Just two more rules before closing this review. First of all, a rule (rule 63) that may sound quite stupid but, in reality, is getting more and more difficult to follow in our ever-busy and scheduled life: cook.

In theory, it should make little difference to your health whether you cook for yourself or let someone else do the work. But unless you can afford to hire a private chef to prepare meals exactly to your specifications, letting other people cook for you means losing control over your eating life, the portions as much as the ingredients. Cooking for yourself is the only sure way to take back control of your diet from the food scientists and food processors, and to guarantee you're eating real food and not edible foodlike substances, with their unhealthy oils, high-fructose corn syrup, and surfeit of salt. Not surprisingly, the decline in home cooking closely parallels the rise in obesity, and research suggests that people who cook are more likely to eat a more healthful diet.

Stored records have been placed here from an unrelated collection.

(** Nothing but the bytes of the blocks. *)
Lemma fsys_bytes dk i dk' :
  fsys dk -> agrees sb dk i -> disk_ok dk' -> inode_ok dk' i -> grown sb dk i dk' i ->
  fsys dk' /\ agrees sb dk' i /\
  forall j, 0 < j < sb_ninodes sb -> j <> i_inum i -> dinode dk' j = dinode dk j /\ content dk' (dinode dk' j) = content dk (dinode dk j).
Proof.
  intros F A D I G. pose proof A as [A1 A2 A3].
  assert (I0 : inode_ok dk' (set_i_size (i_size i) i)) by by destruct i.
  assert (A' : agrees sb dk' i) by (split; [done|done|]; by rewrite (grown_iblock dk i dk' i (i_size i)) by (done || lia)).
  assert (Hd : forall j, 0 < j < sb_ninodes sb -> j <> i_inum i -> dinode dk' j = dinode dk j)
    by (intros j Hj _; unfold dinode; by rewrite (grown_iblock dk i dk' i (i_size i)) by (done || lia)).
  pose proof G as [_ G2 _ G4 G5].
  assert (Ho : forall t, data_area t -> (forall k, 0 <= k < NSLOT -> slot dk' i k <> 0 -> slot dk' i k <> t) -> dk' t = dk t)
    by (intros t [Ht _] Hn; apply G5; [lia|done]).
  split_and!; [by apply (change_fsys dk dk' i i)|done|]. intros j Hj Hne. split; [by apply Hd|by apply (other_content dk dk' i i)].
Qed.

(** The size as well. *)
Lemma fsys_inode dk i dk1 i1 z :
  let i2 := set_i_size z i1 in let o := dinode_at (i_inum i) in
  let dk2 := <[IBLOCK (i_inum i) := put_dinode i2 (dk1 (IBLOCK (i_inum i))) o]> dk1 in
  fsys dk -> agrees sb dk i -> disk_ok dk1 -> inode_ok dk1 i2 -> grown sb dk i dk1 i1 ->
  fsys dk2 /\ agrees sb dk2 i2 /\ content dk2 i2 = content dk1 i2 /\
  forall j, 0 < j < sb_ninodes sb -> j <> i_inum i -> dinode dk2 j = dinode dk j /\ content dk2 (dinode dk2 j) = content dk (dinode dk j).
Proof.
  intros i2 o dk2 F A D I G. pose proof A as [A1 A2 A3]. pose proof G as [G1 G2 G3 G4 G5].
  assert (Ei : i_inum i2 = i_inum i /\ i_dev i2 = 1) by (unfold i2; rewrite G1; done). destruct Ei as [Ei Edev].
  assert (Hl : length (dk1 (IBLOCK (i_inum i))) = Z.to_nat BSIZE) by (apply (do_len _ _ _ _ D), (do_inodes _ _ _ _ D); lia).
  destruct (dinode_at_range (i_inum i) ltac:(lia)) as [Ho1 Ho2]. fold o in Ho1, Ho2.
  set (d := put_dinode i2 _ o) in *. assert (Hd : length d = Z.to_nat BSIZE) by (unfold d; by rewrite length_put_dinode).
  assert (Es : forall k, slot dk2 i2 k = slot dk1 i1 k).
  { intros k. unfold dk2. rewrite iblock_slot by done. by apply slot_ext. }
  assert (Hf : fields_ok i2).
  { pose proof (agrees_fields dk i (fy_disk _ _ _ _ F) A (agrees_ok dk i F A)) as [T1 T2 T3 T4 _ _ _].
    destruct (inode_words dk1 i2 D I). pose proof (fo_addrs _ _ _ _ _ I). unfold i2. rewrite G1. by split. }
  assert (A' : agrees sb dk2 i2).
  { split; [done|by rewrite Ei|]. rewrite Ei. unfold dk2. rewrite fn_lookup_insert. fold o. unfold d.
    rewrite get_put_dinode by (rewrite ?Hl; unfold BSIZE in *; done || lia). by destruct i2. }
  assert (Hj : forall j, 0 < j < sb_ninodes sb -> j <> i_inum i -> dinode dk2 j = dinode dk j).
  { intros j Hj Hne. unfold dinode. rewrite <- (grown_iblock dk i dk1 i1 z j) by (done || lia).
    destruct (decide (IBLOCK (i_inum i) = IBLOCK j)) as [E|E]; unfold dk2; [|by rewrite fn_lookup_insert_ne].
    rewrite <- E, fn_lookup_insert. destruct (dinode_at_range j ltac:(lia)).
    apply get_put_dinode_ne; [apply Hf|done|rewrite Hl; unfold BSIZE in *; lia|done|]. apply dinode_at_ne; [lia|lia|done|done]. }
  assert (Ho : forall t, data_area t -> (forall k, 0 <= k < NSLOT -> slot dk2 i2 k <> 0 -> slot dk2 i2 k <> t) -> dk2 t = dk t).
  { intros t Ht Hn. unfold dk2. rewrite fn_lookup_insert_ne by (by apply not_eq_sym, (iblock_data (i_inum i))).
    apply G5; [destruct Ht; lia|]. intros k. rewrite <- Es. apply Hn. }
  assert (Hu : forall b, 0 <= b < sb_size sb -> used sb dk b = true -> used sb dk2 b = true)
    by (intros b Hb Hu; unfold dk2; rewrite iblock_used by done; by apply G2).
  assert (Hfr : forall k, 0 <= k < NSLOT -> slot dk2 i2 k <> 0 ->
    slot dk2 i2 k = slot dk i k \/ 0 <= slot dk2 i2 k < sb_size sb /\ used sb dk (slot dk2 i2 k) = false)
    by (intros k; rewrite Es; apply G4).
  assert (D2 : disk_ok dk2) by by apply (iblock_disk_ok dk1 i2).
  split_and!; [|done|by apply iblock_content|].
  - apply (change_fsys dk dk2 i i2); try done. by apply iblock_inode_ok.
  - intros j Hjr Hne. split; [by apply Hj|]. by apply (other_content dk dk2 i i2).
Qed.
End Whole.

(Michael Pollan: Food Rules, p. 137)

And yet, in countries like the US, an increasing amount of people rarely cook or, when they do, instead of cooking they do something that I prefer to call combination of processed ingredients.

Said all this, Pollan's last rule is worth always keeping in mind: "break the rules once in a while" (rule 64). In the end, moderation is what matters the most. Altogether, this is, as we said at the beginning, a little gem of a book. Easy to read (it can be read in one sitting), yet chock-full of good advice. Food Rules is a classic manual. A book to keep around and read every couple of years or so, as well as to use during everyday life when needed, of course.